[Instructions to follow]: Exactly as written, copy the lines that run from the start of the data below to the line containing "that every store", both ends included.
===============
(** * IVFFlat k-means centroid training ([src/ivfkmeans.c])

    A shallow embedding of the training core: [InitCenters] (k-means++
    seeding), [ApplyNorm], [QuickCenters], [ElkanKmeans], [CheckCenters]
    and the driver [IvfflatKmeans], followed by the properties the
    specification states about them.

    Scalars.  The C code mixes [float] (vector coordinates and all bound
    arrays) and [double] (every distance, norm and random draw).  The
    arithmetic is kept behind the interface [FloatOps]: one carrier [num],
    the operations at [double] precision, and [to_float], the narrowing
    that every store into a [float] object performs.  Two instances are
    given: [IEEE754.ops] (binary32 inside binary64, from Corelib's
    [SpecFloat]) and [ExactQ.ops] (rationals, no rounding).

    Effects.  Errors ([elog(ERROR)], cancellation) are a [result]; the
    random source and the interrupt checks are read from an outside
    world by position; arrays are lists updated by index. *)

From Stdlib Require Import ZArith QArith Qpower Lqa Lia List Bool Permutation Sorted.
From Corelib Require Import SpecFloat.
From stdpp Require Import base list.

Local Open Scope nat_scope.

(** ** Scalar arithmetic *)

Class FloatOps := {
  num : Type;
  (* bitwise identity of two scalars, what datumIsEqual observes *)
  num_eq_dec :: EqDecision num;
  zero : num;
  half : num;                       (* the literal 0.5 *)
  FLT_MAX : num;
  fadd : num -> num -> num;
  fsub : num -> num -> num;
  fmul : num -> num -> num;
  fdiv : num -> num -> num;
  fneg : num -> num;
  to_float : num -> num;            (* (float) x *)
  of_int : Z -> num;                (* (double) n *)
  flt : num -> num -> bool;         (* x < y *)
  fle : num -> num -> bool;         (* x <= y *)
  feq : num -> num -> bool;         (* x == y *)
  fisnan : num -> bool;
  fisinf : num -> bool
}.

#[global] Instance num_inhabited `{FloatOps} : Inhabited num := populate zero.

(** *** IEEE 754 instance: binary64 operations, binary32 narrowing *)

Module IEEE754.

Definition prec64 : Z := 53.
Definition emax64 : Z := 1024.
Definition prec32 : Z := 24.
Definition emax32 : Z := 128.

Definition spec_float_eq_dec : EqDecision spec_float.
Proof.
  unfold EqDecision, Decision.
  decide equality; first [apply Bool.bool_dec | apply Pos.eq_dec | apply Z.eq_dec].
Defined.

(** A value in the canonical binary64 form the operations expect. *)
Definition widen (x : spec_float) : spec_float :=
  match x with
  | S754_finite s m e => binary_normalize prec64 emax64 (cond_Zopp s (Zpos m)) e s
  | _ => x
  end.

(** [(float) x]: round to binary32 (to nearest, ties to even), then hold
   the result as a binary64 again, which is exact. *)
Definition narrow (x : spec_float) : spec_float :=
  match x with
  | S754_finite s m e =>
      widen (binary_normalize prec32 emax32 (cond_Zopp s (Zpos m)) e s)
  | _ => x
  end.

(** The largest finite binary32: (2^24 - 1) * 2^104. *)
Definition flt_max : spec_float :=
  Eval vm_compute in binary_normalize prec64 emax64 16777215 104 false.

Definition is_nan (x : spec_float) : bool :=
  match x with S754_nan => true | _ => false end.
Definition is_inf (x : spec_float) : bool :=
  match x with S754_infinity _ => true | _ => false end.

Definition of_Z (n : Z) : spec_float := binary_normalize prec64 emax64 n 0 false.

Definition ops : FloatOps := {|
  num := spec_float;
  num_eq_dec := spec_float_eq_dec;
  zero := S754_zero false;
  half := S754_finite false 4503599627370496 (-53);
  FLT_MAX := flt_max;
  fadd := SFadd prec64 emax64;
  fsub := SFsub prec64 emax64;
  fmul := SFmul prec64 emax64;
  fdiv := SFdiv prec64 emax64;
  fneg := SFopp;
  to_float := narrow;
  of_int := of_Z;
  flt := SFltb;
  fle := SFleb;
  feq := SFeqb;
  fisnan := is_nan;
  fisinf := is_inf
|}.

(** The rational a scalar stands for; zero for NaN and the infinities. *)
Definition value (x : spec_float) : Q :=
  match x with
  | S754_finite s m e => (inject_Z (cond_Zopp s (Zpos m)) * 2 ^ e)%Q
  | _ => 0%Q
  end.

(** A zero, or a [double] in canonical form: not NaN, not infinite. *)
Definition finite (x : spec_float) : bool :=
  match x with
  | S754_zero _ => true
  | S754_finite _ m e => bounded prec64 emax64 m e
  | _ => false
  end.

End IEEE754.

(** *** Exact instance: rationals, no rounding, no NaN, no infinity *)

Module ExactQ.

Definition Q_eq_dec : EqDecision Q.
Proof.
  intros [a b] [c d].
  destruct (Z.eq_dec a c) as [->|Hn]; [|right; congruence].
  destruct (Pos.eq_dec b d) as [->|Hn]; [left; reflexivity|right; congruence].
Defined.

Definition Qltb (x y : Q) : bool :=
  match Qcompare x y with Lt => true | _ => false end.

(** [FLT_MAX] as a rational: (2^24 - 1) * 2^104. *)
Definition flt_max : Q := inject_Z (16777215 * 2 ^ 104).

Definition ops : FloatOps := {|
  num := Q;
  num_eq_dec := Q_eq_dec;
  zero := 0%Q;
  half := (1 # 2)%Q;
  FLT_MAX := flt_max;
  fadd := Qplus;
  fsub := Qminus;
  fmul := Qmult;
  fdiv := Qdiv;
  fneg := Qopp;
  to_float := fun x => x;
  of_int := inject_Z;
  flt := Qltb;
  fle := Qle_bool;
  feq := Qeq_bool;
  fisnan := fun _ => false;
  fisinf := fun _ => false
|}.

End ExactQ.

(** ** Errors and the outside world *)

(** Every [elog(ERROR, ...)] / [ereport(ERROR, ...)] of the file, plus the
   cancellation raised by [CHECK_FOR_INTERRUPTS]. *)
Inductive error :=
  | BudgetExceeded (required_mb budget_mb : Z)
  | IndexingOverflow
  | UnsupportedType
  | NotEnoughCenters
  | NaNDetected
  | InfiniteDetected
  | DuplicateCenters
  | ZeroNormDetected
  | Cancelled.

Inductive result (A : Type) :=
  | Ok (a : A)
  | Err (e : error).
Arguments Ok {A} a.
Arguments Err {A} e.

Definition bind {A B} (r : result A) (k : A -> result B) : result B :=
  match r with
  | Ok a => k a
  | Err e => Err e
  end.

Notation "'do' x <- r ; k" := (bind r (fun x => k))
  (at level 10, x name, r at level 100, k at level 200).
Notation "'do' ' p <- r ; k" := (bind r (fun x => let p := x in k))
  (at level 10, p pattern, r at level 100, k at level 200).

(** The element type tag.  [ivfflat.h] is not part of the sources; the
   code only distinguishes [IVFFLAT_TYPE_VECTOR] from everything else. *)
Inductive IvfflatType := IVFFLAT_TYPE_VECTOR | IVFFLAT_TYPE_OTHER.

(** Position in the random stream and number of interrupt checks passed. *)
Record world := mkWorld { rng : nat; checks : nat }.

(** ** Machine integers *)

Definition INT_MAX : Z := 2147483647.

(** A 32-bit signed [int] after wrap-around. *)
Definition wrap32 (z : Z) : Z := (z + 2 ^ 31) mod 2 ^ 32 - 2 ^ 31.

(** A [Size] (64-bit [size_t]) after wrap-around. *)
Definition wrapSize (z : Z) : Z := z mod 2 ^ 64.

(** A [Vector]: [dim] is the length of the list, [x] the list itself. *)
Abbreviation Vector := (list num) (only parsing).

Section Kmeans.

Context {F : FloatOps}.

(** ** Data model *)

(** [VectorArrayData]: [items] is the buffer of [maxlen] slots, of which
   the first [length] are in use. *)
Record VectorArray := mkVectorArray {
  va_length : nat;
  va_maxlen : nat;
  va_dim : nat;
  va_itemsize : Z;
  va_items : list Vector
}.

Definition VectorArrayGet (arr : VectorArray) (i : nat) : Vector :=
  va_items arr !!! i.

(** [VectorArraySet] copies one item into slot [i].  Outside the buffer
   the C code writes past the allocation (undefined behaviour); the
   model leaves the array as it is. *)
Definition VectorArraySet (arr : VectorArray) (i : nat) (v : Vector) : VectorArray :=
  mkVectorArray (va_length arr) (va_maxlen arr) (va_dim arr) (va_itemsize arr)
                (<[i := v]> (va_items arr)).

Definition incr_length (arr : VectorArray) : VectorArray :=
  mkVectorArray (S (va_length arr)) (va_maxlen arr) (va_dim arr) (va_itemsize arr)
                (va_items arr).

Definition with_items (arr : VectorArray) (items : list Vector) : VectorArray :=
  mkVectorArray (va_length arr) (va_maxlen arr) (va_dim arr) (va_itemsize arr) items.

(** The items an index loop [for (i = 0; i < arr->length; i++)] reads. *)
Definition va_elems (arr : VectorArray) : list Vector :=
  map (VectorArrayGet arr) (seq 0 (va_length arr)).

(** The index relation, as far as this file looks into it: the support
   functions behind [IVFFLAT_KMEANS_DISTANCE_PROC],
   [IVFFLAT_KMEANS_NORM_PROC] and [IVFFLAT_NORM_PROC]. *)
Record Relation := mkRelation {
  KMEANS_DISTANCE_PROC : Vector -> Vector -> num;
  KMEANS_NORM_PROC : option (Vector -> num);
  NORM_PROC : option (Vector -> num)
}.

(** What the file calls but does not define. *)
Class Externals := {
  (* RandomInt() and RandomDouble(), by position in the stream *)
  RandomInt_at : nat -> nat;
  RandomDouble_at : nat -> num;
  (* whether the n-th CHECK_FOR_INTERRUPTS finds a pending cancel *)
  interrupt_pending : nat -> bool;
  (* qsort with a comparator, on the used prefix of a buffer *)
  qsort : (Vector -> Vector -> Z) -> list Vector -> list Vector;
  (* the setting maintenance_work_mem, in kilobytes *)
  maintenance_work_mem : Z;
  (* the macro VECTOR_ARRAY_SIZE(_length, _size) of ivfflat.h *)
  VECTOR_ARRAY_SIZE : Z -> Z -> Z;
  (* what a read of [halfcdist] at an index outside the array finds *)
  stray_float : Z -> num
}.

Context {E : Externals}.

Definition RandomInt (w : world) : nat * world :=
  (RandomInt_at (rng w), mkWorld (S (rng w)) (checks w)).

Definition RandomDouble (w : world) : num * world :=
  (RandomDouble_at (rng w), mkWorld (S (rng w)) (checks w)).

Definition CHECK_FOR_INTERRUPTS (w : world) : result world :=
  if interrupt_pending (checks w) then Err Cancelled
  else Ok (mkWorld (rng w) (S (checks w))).

(** Modelled from the spec: [vector_cmp_internal] lives in [vector.c],
   which is not among the sources; the spec describes it as the
   lexicographic order by coordinate value.  [a > b] is [b < a]. *)
Fixpoint vector_cmp_internal (a b : Vector) : Z :=
  match a, b with
  | x :: a', y :: b' =>
      if flt x y then (-1)%Z
      else if flt y x then 1%Z
      else vector_cmp_internal a' b'
  | _, _ => 0%Z
  end.

Definition CompareVectors (a b : Vector) : Z := vector_cmp_internal a b.

(** [datumIsEqual(a, b, false, -1)]: same size and same bytes. *)
Definition datumIsEqual (a b : Vector) : bool := bool_decide (a = b).

(** [qsort(arr->items, arr->length, arr->itemsize, CompareVectors)] *)
Definition qsort_array (arr : VectorArray) : VectorArray :=
  with_items arr (qsort CompareVectors (take (va_length arr) (va_items arr))
                  ++ drop (va_length arr) (va_items arr)).

(** ** ApplyNorm *)

Definition ApplyNorm (normproc : Vector -> num) (vec : Vector) : Vector :=
  let norm := normproc vec in
  if flt zero norm
  then map (fun x => to_float (fdiv x norm)) vec
  else vec.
===============
[Solution to this task]:
(** * IVFFlat k-means centroid training ([src/ivfkmeans.c])

    A shallow embedding of the training core: [InitCenters] (k-means++
    seeding), [ApplyNorm], [QuickCenters], [ElkanKmeans], [CheckCenters]
    and the driver [IvfflatKmeans], followed by the properties the
    specification states about them.

    Scalars.  The C code mixes [float] (vector coordinates and all bound
    arrays) and [double] (every distance, norm and random draw).  The
    arithmetic is kept behind the interface [FloatOps]: one carrier [num],
    the operations at [double] precision, and [to_float], the narrowing
    that every store into a [float] object performs.  Two instances are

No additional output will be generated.